Now we have all of this coming home to roost in a far more explosive way. Republicans were never going to be able to turn back Obamacare and its death panels while Obama was President. That was straight up obvious. Anyone should have understood that. But it really should have been possible for them to do it when they controlled the entire government. They clearly can’t. That same pattern has played out across the whole legislative landscape. But it’s not really a matter of two groups battling each other. It’s the fallout of a conservative movement engaging in massive resistance against the rest of the country and the inevitable cycle of extremity and betrayal that goes with that.
Last year we discussed at some length the way that the core of Trumpism was a revolt against social change in America driven overwhelmingly by white voters outside the major urban centers. There are myriad ways to describe this dynamic, sympathetic and unsympathetic. It is the condescension of the urban elites and coastal America against ‘middle America’. Or it is white, non-urban America in revolt over the eclipse of white privilege. Regardless of the interpretation, there’s broad agreement over the dynamic itself: it is a tactically aggressive but strategically defensive action by people who feel they are being overrun and losing what should be theirs.

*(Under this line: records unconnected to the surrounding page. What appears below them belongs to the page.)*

(** [handle] starts an actor on the durable content and changes nothing else. *)
Lemma handle_spec s key :
  artifacts (handle s key) = artifacts s ∧ visible (handle s key) key = visible s key ∧
  (databases s !! key = None → alive (handle s key) key = true).
Proof.
  unfold handle. destruct (databases s !! key) as [d|] eqn:Hd; [done|].
  destruct (hydrate_artifacts s key) as [Ha Hdb]. split_and!; [done| |].
  - unfold visible. cbn [set_databases databases]. rewrite lookup_insert_eq, Hd. unfold spawn_actor, hydrate_cache, durable.
    destruct (durable_payload s key) as [p|]; cbn [set_cache cache].
    + by rewrite lookup_insert_eq.
    + by rewrite lookup_delete_eq.
  - intros _. unfold alive. cbn [set_databases databases]. by rewrite lookup_insert_eq.
Qed.

Lemma end_actor_spec f s key :
  artifacts (end_actor f s key) = artifacts s ∧
  (visible (end_actor f s key) key = visible s key ∨ visible (end_actor f s key) key = durable s key).
Proof.
  unfold end_actor. destruct (databases s !! key) as [[a|]|] eqn:Hd; [|by destruct f; auto..].
  destruct f; [by auto|split..]; try (by destruct (ac_mode a)); right; unfold visible; cbn [set_databases databases].
  - rewrite lookup_delete_eq. apply durable_artifacts. by destruct (ac_mode a).
  - rewrite lookup_insert_eq. apply durable_artifacts. by destruct (ac_mode a).
Qed.

(** A message that reaches an actor runs on what is visible, and what it leaves is
    visible, promoted or not. *)
Lemma send_execute_spec s key request caveats ability r s' :
  send_execute s key request caveats ability = Some (r, s') →
  artifacts s' = artifacts s ∧ alive s' key = true ∧
  ∃ l l', handle_message l request caveats ability = (r, l') ∧ main (conn l) = visible s key ∧ visible s' key = main (conn l').
Proof.
  unfold SqlService.send_execute, actor_execute. destruct (databases s !! key) as [[a|]|] eqn:Hd; [|done..].
  destruct (handle_message (ac_live a) request caveats ability) as [r0 l'] eqn:Hm.
  intros Heq. simplify_eq. split; [done|]. split.
  - unfold alive. cbn [set_databases databases]. by rewrite lookup_insert_eq.
  - exists (ac_live a), l'. split; [done|]. unfold visible. cbn [set_databases databases]. rewrite lookup_insert_eq, Hd. split; [done|].
    destruct (_ && _); [apply backup_faithful|done].
Qed.

Lemma send_execute_alive s key request caveats ability :
  alive s key = true → is_Some (send_execute s key request caveats ability).
Proof.
  unfold alive, SqlService.send_execute. destruct (databases s !! key) as [[a|]|]; [|done..]. intros _. by destruct (actor_execute _ _ _ _ _).
Qed.

(** The request runs on what was visible or, after a restart, on what is durable. *)
Lemma route_request_spec env s key request caveats ability r s' :
  route_request env s key request caveats ability = (r, s') →
  artifacts s' = artifacts s ∧
  ((alive s' key = true ∧ ∃ l l', handle_message l request caveats ability = (r, l') ∧
     (main (conn l) = visible s key ∨ main (conn l) = durable s key) ∧ visible s' key = main (conn l')) ∨
   r = Err not_available ∧ visible s' key = durable s key).
Proof.
  unfold SqlService.route_request. destruct (handle_spec s key) as (Ha1 & Hv1 & _).
  destruct (end_actor_spec (env_send env) (handle s key) key) as (Ha2 & Hv2).
  set (s2 := end_actor (env_send env) (handle s key) key) in *. clearbody s2.
  destruct (send_execute s2 _ _ _ _) as [[r1 s3]|] eqn:Hs1.
  { intros [= -> ->]. apply send_execute_spec in Hs1 as (Ha3 & Hal & l & l' & Hm & Hl & Hv). split; [congruence|]. left. split; [done|].
    exists l, l'. split_and!; [done| |done]. rewrite Hl. destruct Hv2 as [->| ->]; [left; congruence|right].
    apply durable_artifacts. congruence. }
  set (s3 := set_databases _ s2). destruct (handle_spec s3 key) as (Ha4 & Hv4 & _).
  destruct (end_actor_spec (env_resend env) (handle s3 key) key) as (Ha5 & Hv5).
  assert (visible s3 key = durable s key) as Hv3.
  { unfold visible, s3. cbn [set_databases databases]. rewrite lookup_delete_eq. apply durable_artifacts. simpl. congruence. }
  assert (artifacts s3 = artifacts s) as Ha3 by (unfold s3; simpl; congruence).
  assert (visible (end_actor (env_resend env) (handle s3 key) key) key = durable s key) as Hv6.
  { destruct Hv5 as [->| ->]; [congruence|]. apply durable_artifacts. congruence. }
  set (s5 := end_actor _ _ _) in *. clearbody s5. destruct (send_execute s5 _ _ _ _) as [[r1 s6]|] eqn:Hs2.
  - intros [= -> ->]. apply send_execute_spec in Hs2 as (Ha6 & Hal & l & l' & Hm & Hl & Hv). split; [congruence|]. left. split; [done|].
    exists l, l'. split_and!; [done|right; congruence|done].
  - intros [= <- <-]. split; [congruence|]. right. by split.
Qed.

Lemma save_artifact_spec env s key payload s' :
  save_artifact env s key payload = Ok s' →
  databases s' = databases s ∧ durable s' key = main (open_file payload) ∧ ∀ k, k ≠ key → durable s' k = durable s k.
Proof.
  unfold save_artifact. destruct (env_save env); [done|]. intros Hs. apply bind_Ok in Hs as ([a arts] & Hs%map_err_Ok & [= <-]).
  split; [done|]. unfold tracked_save in Hs. apply bind_Ok in Hs as ([a' t] & Hsave & [= _ <-]).
  unfold save in Hsave. apply bind_Ok in Hsave as ([] & _ & [= _ <-]).
  unfold durable, durable_payload, load. cbn [artifacts fst]. split.
  - by rewrite lookup_insert_eq.
  - intros [k1 k2] Hk. rewrite lookup_insert_ne; [done|]. destruct key as [key1 key2]. simpl. congruence.
Qed.

Lemma discard_spec s key : ∀ k, durable (discard_local_state s key) k = durable s k.
Proof. intros k. by apply durable_artifacts. Qed.

Lemma discard_clean s key : clean (discard_local_state s key) key.
Proof. apply not_alive_visible. unfold alive. simpl. by rewrite lookup_delete_eq. Qed.

(** The whole call. *)
Lemma service_execute_spec env s space db_name request caveats ability r s' :
  service_execute env s space db_name request caveats ability = (r, s') →
  let key := (space_to_string space, db_name) in
  (∀ k, k ≠ key → durable s' k = durable s k) ∧
  ((∃ l l' res, r = Ok res ∧ handle_message l request caveats ability = (Ok res, l') ∧
      (main (conn l) = visible s key ∨ main (conn l) = durable s key) ∧ visible s' key = main (conn l') ∧
      durable s' key = if decide (res_targets res = []) then durable s key else main (conn l')) ∨
   (∃ e, r = Err e ∧ durable s' key = durable s key ∧
      (visible s' key = durable s key ∨
       ∃ l l', handle_message l request caveats ability = (Err e, l') ∧
         (main (conn l) = visible s key ∨ main (conn l) = durable s key) ∧ visible s' key = main (conn l')))).
Proof.
  intros He key. unfold SqlService.service_execute in He. fold key in He.
  destruct (route_request env s key request caveats ability) as [r1 s1] eqn:Hr. apply route_request_spec in Hr as (Ha1 & Hcase).
  assert (∀ k, durable s1 k = durable s k) as Hd1 by (intros k; by apply durable_artifacts).
  destruct r1 as [res|e]; [|simplify_eq; split; [by intros|right]]; [|exists e; split_and!; [done..|]].
  2: { destruct Hcase as [(_ & l & l' & ?)|[_ ?]]; [right; naive_solver|by left]. }
  destruct Hcase as [(Hal & l & l' & Hm & Hl & Hv)|[? _]]; [|done].
  destruct (res_targets res) as [|tg tgs] eqn:Ht.
  { simplify_eq. split; [by intros|left]. exists l, l', res. split_and!; [done..|]. by rewrite Ht, decide_True. }
  destruct (end_actor_spec (env_export env) s1 key) as (Ha2 & Hv2). set (s2 := end_actor (env_export env) s1 key) in *.
  assert (∀ k, durable s2 k = durable s k) as Hd2 by (intros k; rewrite <- Hd1; by apply durable_artifacts).
  assert (∀ e, (r, s') = (Err e, discard_local_state s2 key) →
    (∀ k, k ≠ key → durable s' k = durable s k) ∧
    ∃ e, r = Err e ∧ durable s' key = durable s key ∧ visible s' key = durable s key) as Hdisc.
  { intros e [= -> ->]. split; [by intros; rewrite discard_spec|]. exists e. rewrite discard_spec. split_and!; [done..|].
    rewrite (discard_clean s2 key). by rewrite discard_spec. }
  destruct (send_export s2 key) as [payload|] eqn:Hx; [|edestruct Hdisc; [by symmetry|naive_solver]].
  destruct (save_artifact env s2 key payload) as [s3|e] eqn:Hs; [|edestruct Hdisc; [by symmetry|naive_solver]].
  simplify_eq. apply save_artifact_spec in Hs as (Hdb & Hk & Ho). split; [intros; rewrite Ho; auto|left].
  assert (main (open_file payload) = visible s2 key) as Hp.
  { revert Hx. unfold send_export, visible. destruct (databases s2 !! key) as [[a|]|]; [|done..]. intros [= <-]. apply backup_faithful. }
  assert (visible s2 key = visible s1 key) as Hsame.
  { revert Hx. unfold s2, end_actor, send_export, visible, alive in *. destruct (databases s1 !! key) as [[a|]|] eqn:Hdk; [|done..].
    destruct (env_export env); [by rewrite Hdk|..]; cbn [set_databases databases]; by rewrite ?lookup_delete_eq, ?lookup_insert_eq. }
  exists l, l', res. split_and!; [done..| |].
  - rewrite <- Hv, <- Hsame. unfold visible. rewrite Hdb. destruct (databases s2 !! key) as [[a|]|] eqn:Hdk; [done| |];
      exfalso; unfold send_export in Hx; by rewrite Hdk in Hx.
  - rewrite Ht, decide_False by done. congruence.
Qed.
(* ===== verification/ShareRoute.v ===== *)
(** * Email shares, routes: tinycloud-node-server/src/share_email.rs

    The four routes of the protocol with their JSON bodies and the stores behind the
    data plane.  A handler gets the bytes of a body and the two databases of the
    bridge and yields an answer or an error with a status and a code, and the
    databases: what an earlier transaction of the handler committed stays when a
    later step fails.  The clock, the random bytes and the providers at each call of
    the bridge are arguments. *)
From stdpp Require Import sorting.
From S2P Require Import Prelude Handler Str Chars Identity Json Resource Registry SqlCaveat Tables Jcs PolicyCapability Evidence PolicyDelegation PolicyMemory PolicyWalk PolicyDatabase PolicyRefinement PolicyVerifier ShareTypes ShareInvitation ShareState ShareVerifier ShareBridge ShareRuns Storage Kv Artifacts SqlParser ShareRead SqlAuthorizer SqlService ShareConfig.

Definition POLICY_CHALLENGE_DOMAIN : string := "xyz.tinycloud.share/policy-challenge/v1" +:+ String (char 0) "".
Definition POLICY_SESSION_DOMAIN : string := "xyz.tinycloud.share/policy-session/v1" +:+ String (char 0) "".
Definition READ_RESPONSE_DOMAIN : string := "xyz.tinycloud.share/read-response/v1" +:+ String (char 0) "".
Definition PRESENTATION_DOMAIN : string := "xyz.tinycloud.share/policy-presentation/v1" +:+ String (char 0) "".

(** A status and a code. *)
Definition ApiError : Type := N * string.

(** ** Bodies as serde reads them *)

(** The members of a struct that takes no others: of an object, or in their order. *)
Definition struct_of (names : list string) (v : json) : option (list (string * json)) :=
  match v with
  | JObject m => if forallb (λ kv, bool_decide (kv.1 ∈ names)) m then Some m else None
  | JArray l => if (length l =? length names)%nat then Some (zip names l) else None
  | _ => None
  end.

Definition field {A} (de : json → option A) (key : string) (m : list (string * json)) : option A := obj_get key m ≫= de.
Definition de_text (parse : string → option string) (v : json) : option string := as_str v ≫= parse.
Definition de_version (v : json) : option N :=
  match v with JNumber (NInt z) => if bool_decide (0 ≤ z < 256)%Z then Some (Z.to_N z) else None | _ => None end.

(** A unit variant: its name, or an object with the name and null. *)
Definition de_unit_variant (v : json) : option string :=
  match v with JString s => Some s | JObject [(s, JNull)] => Some s | _ => None end.
Definition de_action (v : json) : option ShareAction :=
  s ← de_unit_variant v;
  if bool_decide (s = KV_GET_ACTION) then Some KvGet else if bool_decide (s = SQL_READ_ACTION) then Some SqlRead else None.

(** In the content of a tagged enum serde takes an empty object for null as well. *)
Definition de_content_variant (name : string) (v : json) : option unit :=
  match v with
  | JString s | JObject [(s, JNull)] | JObject [(s, JObject [])] => if bool_decide (s = name) then Some tt else None
  | _ => None
  end.

Definition de_safe_integer (v : json) : option Z :=
  match v with JNumber (NInt z) => if bool_decide (-2^63 ≤ z < 2^63)%Z then parse_safe_integer z else None | _ => None end.
Definition de_arguments (v : json) : option (list (string * Z)) :=
  m ← as_object v; mapM (λ kv, z ← de_safe_integer kv.2; Some (kv.1, z)) m.

Section Bodies.
Context `{FloatText} `{Sha256} `{EvidenceLib}.

Definition KV_SOURCE_FIELDS : list string := ["action"; "space"; "path"].
Definition SQL_SOURCE_FIELDS : list string := ["action"; "space"; "database"; "path"; "statement"; "arguments"; "argumentsDigest"].

Definition de_source (v : json) : option ContentSource :=
  '(kind, rest) ← match v with
    | JObject m => kind ← field as_str "kind" m; Some (kind, JObject (List.filter (λ kv, negb (bool_decide (kv.1 = "kind"))) m))
    | JArray (JString kind :: l) => Some (kind, JArray l)
    | _ => None
    end;
  if bool_decide (kind = "kv") then
    m ← struct_of KV_SOURCE_FIELDS rest;
    _ ← field (de_content_variant KV_GET_ACTION) "action" m;
    space ← field (de_text parse_did) "space" m;
    path ← field (de_text parse_path) "path" m;
    Some (KvSource space path)
  else if bool_decide (kind = "sql") then
    m ← struct_of SQL_SOURCE_FIELDS rest;
    _ ← field (de_content_variant SQL_READ_ACTION) "action" m;
    space ← field (de_text parse_did) "space" m;
    database ← field (de_text parse_database) "database" m;
    path ← field (de_text parse_path) "path" m;
    statement ← field (de_text parse_named_statement) "statement" m;
    arguments ← field de_arguments "arguments" m;
    digest ← field (de_text parse_digest) "argumentsDigest" m;
    Some (SqlSource space database path statement arguments digest)
  else None.

Record DetachedProof := mkDetachedProof { dp_alg : string; dp_kid : string; dp_signature : string }.
Definition proof_value (p : DetachedProof) : json :=
  JObject [("alg", JString (dp_alg p)); ("kid", JString (dp_kid p)); ("signature", JString (dp_signature p))].
Definition de_proof (v : json) : option DetachedProof :=
  m ← struct_of ["alg"; "kid"; "signature"] v;
  alg ← field as_str "alg" m; kid ← field as_str "kid" m; signature ← field as_str "signature" m;
  Some (mkDetachedProof alg kid signature).

(** *** The challenge *)

Record PolicyChallengeRequest := mkPolicyChallengeRequest {
  wq_share_cid : string;
  wq_share_id : string;
  wq_delegation_cid : string;
  wq_material_handle : string;
  wq_material_digest : string;
  wq_policy_cid : string;
  wq_source : ContentSource;
  wq_source_digest : string;
  wq_holder : string;
  wq_target_origin : string;
  wq_node_audience : string;
  wq_action : ShareAction;
  wq_resource : string;
  wq_body_digest : string;
}.

Definition CHALLENGE_REQUEST_FIELDS : list string :=
  ["shareCid"; "shareId"; "delegationCid"; "authorityMaterialHandle"; "authorityMaterialDigest"; "policyCid"; "contentSource"; "contentSourceDigest";
   "holderDid"; "targetOrigin"; "nodeAudience"; "action"; "resource"; "requestBodyDigest"].

Definition read_request_fields (m : list (string * json)) : option PolicyChallengeRequest :=
  share_cid ← field (de_text parse_share_cid) "shareCid" m;
  share_id ← field (de_text parse_share_id) "shareId" m;
  delegation ← field (de_text parse_share_delegation) "delegationCid" m;
  handle ← field (de_text parse_material_handle) "authorityMaterialHandle" m;
  digest ← field (de_text parse_digest) "authorityMaterialDigest" m;
  policy ← field (de_text parse_policy_cid) "policyCid" m;
  source ← field de_source "contentSource" m;
  source_digest ← field (de_text parse_digest) "contentSourceDigest" m;
  holder ← field (de_text parse_did_key) "holderDid" m;
  origin ← field (de_text parse_origin) "targetOrigin" m;
  audience ← field (de_text parse_did) "nodeAudience" m;
  action ← field de_action "action" m;
  resource ← field (de_text parse_path) "resource" m;
  body_digest ← field (de_text parse_digest) "requestBodyDigest" m;
  Some (mkPolicyChallengeRequest share_cid share_id delegation handle digest policy source source_digest holder origin audience action resource body_digest).

Definition de_challenge_request (v : json) : option PolicyChallengeRequest := m ← struct_of CHALLENGE_REQUEST_FIELDS v; read_request_fields m.

(** The members a request has in common with what is made of it. *)
Definition request_fields (q : PolicyChallengeRequest) : list (string * json) :=
  [("shareCid", JString (wq_share_cid q)); ("shareId", JString (wq_share_id q)); ("delegationCid", JString (wq_delegation_cid q));
   ("authorityMaterialHandle", JString (wq_material_handle q)); ("authorityMaterialDigest", JString (wq_material_digest q));
   ("policyCid", JString (wq_policy_cid q)); ("contentSource", source_value (wq_source q)); ("contentSourceDigest", JString (wq_source_digest q));
   ("holderDid", JString (wq_holder q)); ("targetOrigin", JString (wq_target_origin q)); ("nodeAudience", JString (wq_node_audience q));
   ("action", JString (action_name (wq_action q))); ("resource", JString (wq_resource q)); ("requestBodyDigest", JString (wq_body_digest q))].

(** [serde_json::to_value] of a struct. *)
Definition object_of (l : list (string * json)) : json := JObject (foldl (λ m kv, obj_insert kv.1 kv.2 m) [] l).
Definition challenge_request_value (q : PolicyChallengeRequest) : json := object_of (request_fields q).

(** The members of the request are those of [pc_request]. *)
Record PolicyChallenge := mkPolicyChallenge {
  pc_challenge_id : string;
  pc_nonce : string;
  pc_request : PolicyChallengeRequest;
  pc_enforcer : string;
  pc_issued_at : string;
  pc_expires_at : string;
}.
Definition challenge_value (c : PolicyChallenge) : json :=
  object_of ([("type", JString "TinyCloudSharePolicyChallenge"); ("version", JNumber (NInt 1)); ("challengeId", JString (pc_challenge_id c));
              ("nonce", JString (pc_nonce c))] ++ request_fields (pc_request c) ++
             [("enforcerDid", JString (pc_enforcer c)); ("issuedAt", JString (pc_issued_at c)); ("expiresAt", JString (pc_expires_at c))]).

(** *** The session *)

(** The members of the request are those of [pp_request]. *)
Record PolicyPresentation := mkPolicyPresentation {
  pp_type : string;
  pp_version : N;
  pp_challenge_id : string;
  pp_nonce : string;
  pp_request : PolicyChallengeRequest;
  pp_enforcer : string;
  pp_credential_digest : string;
  pp_issued_at : string;
  pp_expires_at : string;
  pp_jti : string;
}.

Definition PRESENTATION_FIELDS : list string :=
  ["type"; "version"; "challengeId"; "nonce"; "shareCid"; "shareId"; "delegationCid"; "authorityMaterialHandle"; "authorityMaterialDigest"; "policyCid";
   "contentSource"; "contentSourceDigest"; "holderDid"; "targetOrigin"; "nodeAudience"; "enforcerDid"; "credentialDigest"; "action"; "resource";
   "requestBodyDigest"; "issuedAt"; "expiresAt"; "jti"].

Definition de_presentation (v : json) : option PolicyPresentation :=
  m ← struct_of PRESENTATION_FIELDS v;
  type ← field as_str "type" m;
  version ← field de_version "version" m;
  challenge_id ← field (de_text parse_nonce) "challengeId" m;
  nonce ← field (de_text parse_nonce) "nonce" m;
  q ← read_request_fields m;
  enforcer ← field (de_text parse_did_key) "enforcerDid" m;
  credential ← field (de_text parse_digest) "credentialDigest" m;
  issued ← field as_str "issuedAt" m;
  expires ← field as_str "expiresAt" m;
  jti ← field (de_text parse_jti) "jti" m;
  Some (mkPolicyPresentation type version challenge_id nonce q enforcer credential issued expires jti).

Definition presentation_value (p : PolicyPresentation) : json :=
  object_of ([("type", JString (pp_type p)); ("version", JNumber (NInt (Z.of_N (pp_version p)))); ("challengeId", JString (pp_challenge_id p));
              ("nonce", JString (pp_nonce p))] ++ request_fields (pp_request p) ++
             [("enforcerDid", JString (pp_enforcer p)); ("credentialDigest", JString (pp_credential_digest p)); ("issuedAt", JString (pp_issued_at p));
              ("expiresAt", JString (pp_expires_at p)); ("jti", JString (pp_jti p))]).

Record SessionRequest := mkSessionRequest {
  sr_presentation : PolicyPresentation;
  sr_credential : string;
  sr_proof : DetachedProof;
  sr_holder_binding : json;
  sr_read_signer : string;
}.

Definition de_session_request (v : json) : option SessionRequest :=
  m ← struct_of ["presentation"; "credential"; "proof"; "holderBinding"; "readSignerDid"] v;
  p ← field de_presentation "presentation" m;
  credential ← field as_str "credential" m;
  proof ← field de_proof "proof" m;
  binding ← field Some "holderBinding" m;
  signer ← field (de_text parse_did_key) "readSignerDid" m;
  Some (mkSessionRequest p credential proof binding signer).

Definition session_request_value (r : SessionRequest) : json :=
  object_of [("presentation", presentation_value (sr_presentation r)); ("credential", JString (sr_credential r)); ("proof", proof_value (sr_proof r));
             ("holderBinding", sr_holder_binding r); ("readSignerDid", JString (sr_read_signer r))].

(** The members of the presentation that a session repeats. *)
Definition session_value (p : PolicyPresentation) (session_id credential_digest issued expires : string) : json :=
  object_of ([("type", JString "TinyCloudSharePolicySession"); ("version", JNumber (NInt 1)); ("sessionId", JString session_id)] ++
             List.filter (λ kv, negb (bool_decide (kv.1 = "requestBodyDigest"))) (request_fields (pp_request p)) ++
             [("credentialDigest", JString credential_digest); ("issuedAt", JString issued); ("expiresAt", JString expires)]).

(** *** The read *)

(** The members of the request are those of [ri_request]. *)
Record ReadInvocation := mkReadInvocation {
  ri_type : string;
  ri_version : N;
  ri_session : string;
  ri_request : PolicyChallengeRequest;
  ri_issued_at : string;
  ri_expires_at : string;
  ri_jti : string;
}.

Definition READ_INVOCATION_FIELDS : list string :=
  ["type"; "version"; "sessionId"; "shareCid"; "shareId"; "policyCid"; "delegationCid"; "authorityMaterialHandle"; "authorityMaterialDigest";
   "contentSource"; "contentSourceDigest"; "holderDid"; "targetOrigin"; "nodeAudience"; "action"; "resource"; "requestBodyDigest"; "issuedAt";
   "expiresAt"; "jti"].

Definition de_read_invocation (v : json) : option ReadInvocation :=
  m ← struct_of READ_INVOCATION_FIELDS v;
  type ← field as_str "type" m;
  version ← field de_version "version" m;
  session ← field (de_text parse_session) "sessionId" m;
  q ← read_request_fields m;
  issued ← field as_str "issuedAt" m;
  expires ← field as_str "expiresAt" m;
  jti ← field (de_text parse_jti) "jti" m;
  Some (mkReadInvocation type version session q issued expires jti).
(** [owner] lets [alice] run one statement with its first parameter pinned. *)
Definition sql_caveats : list (string * json) :=
  [("0", demo_caveat [JObject [("fixedParams", JArray [demo_param 0 "alice"]); ("name", JString "mine"); ("sql", JString "SELECT c FROM t")]])].
Definition sql_cap : Capability :=
  mkCapability (TinyCloud {| space := demo_space; service := "sql"; path := Some "db"; query := None; fragment := None |})
    "tinycloud.sql/read" sql_caveats.
Definition sql_events : list Event := [EDelegation demo_host "d0"; EDelegation (demo_grant owner alice [sql_cap] [] Attenuable "s1") "s1"].
Definition sql_store : Tables.Db :=
  match transact None demo_nonce 0 demo_setup empty_db sql_events with Ok (_, db) => db | Err _ => empty_db end.
Definition sql_invocation : InvocationInfo :=
  {| ii_capabilities := [sql_cap]; ii_invoker := alice; ii_parents := [demo_cid "s1"]; ii_invocation := demo_ucan alice alice [demo_cid "s1"] "i1" |}.
Definition sql_scopes : list Scope := [(demo_space, Some "db", "tinycloud.sql/read")].

Definition sql_call (request : SqlRequest) :=
  handle_sql_invoke 0 (λ _, None) 1000 None demo_nonce 50 demo_setup toy_env Stays (λ _, Some request) (Some "now") sql_store
    (∅ : MemoryStore) toy_start sql_invocation "i1" (Ok "body") sql_scopes.
Definition sql_named : SqlRequest := RExecuteStatement "mine" [].
Definition sql_done : SqlAnswer * list WriteEvent := match (sql_call sql_named).1 with Ok x => x | Err _ => (SqlExport "", []) end.

Lemma sql_call_eq : sql_call sql_named = (Ok (sql_done.1, sql_done.2), (sql_call sql_named).2).
Proof.
  assert (is_ok (sql_call sql_named).1 = true) as Hok by (vm_compute; reflexivity).
  unfold sql_done. revert Hok. by destruct (sql_call sql_named) as [[[? ?]|] ?].
Qed.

When I wrote about this last year, I thought that demographics made it quite unlikely that Trump would win. That was wrong. But the overall dynamic is the same. Trump was able to win by super-charging his ‘base’, corralling most other Republicans through existing partisan polarization and benefitting from divisions and lower motivation among Democrats. Even with that he lost the popular vote and won by pulling off three razor-thin swing state wins that gave him a decent sized electoral majority. But the same pattern remains: an inflamed core of voters who feel they are on the losing side of change and, in Bill Buckley’s phrase, standing athwart history and yelling STOP. A mix of partisan polarization, the built-in electoral advantages enjoyed by rural America, hyper-efficient gerrymandering and the concentration of Democratic voters in urban enclaves all give Republicans and the Trump base power significantly greater than its numbers. In the House and the Senate, Democrats can easily get more votes and remain in the minority. A GOP nominee can lose the popular vote and become President. It’s happened twice in the last five elections. So while I expect 2018 and 2020 will go quite badly for Trump and the Republicans, it is not at all impossible that they will get a minority of votes and retain all power.
That is disastrous for Democrats and the country. But it doesn’t change the essential dynamic of early 21st century conservatism, an infinite loop of inflammatory and engaging promises, claims and demands which are mostly entirely unrealizable, creating a permanent cycle of establishmentism and grassroots’ betrayal which continues spinning forward even as the players in each category change.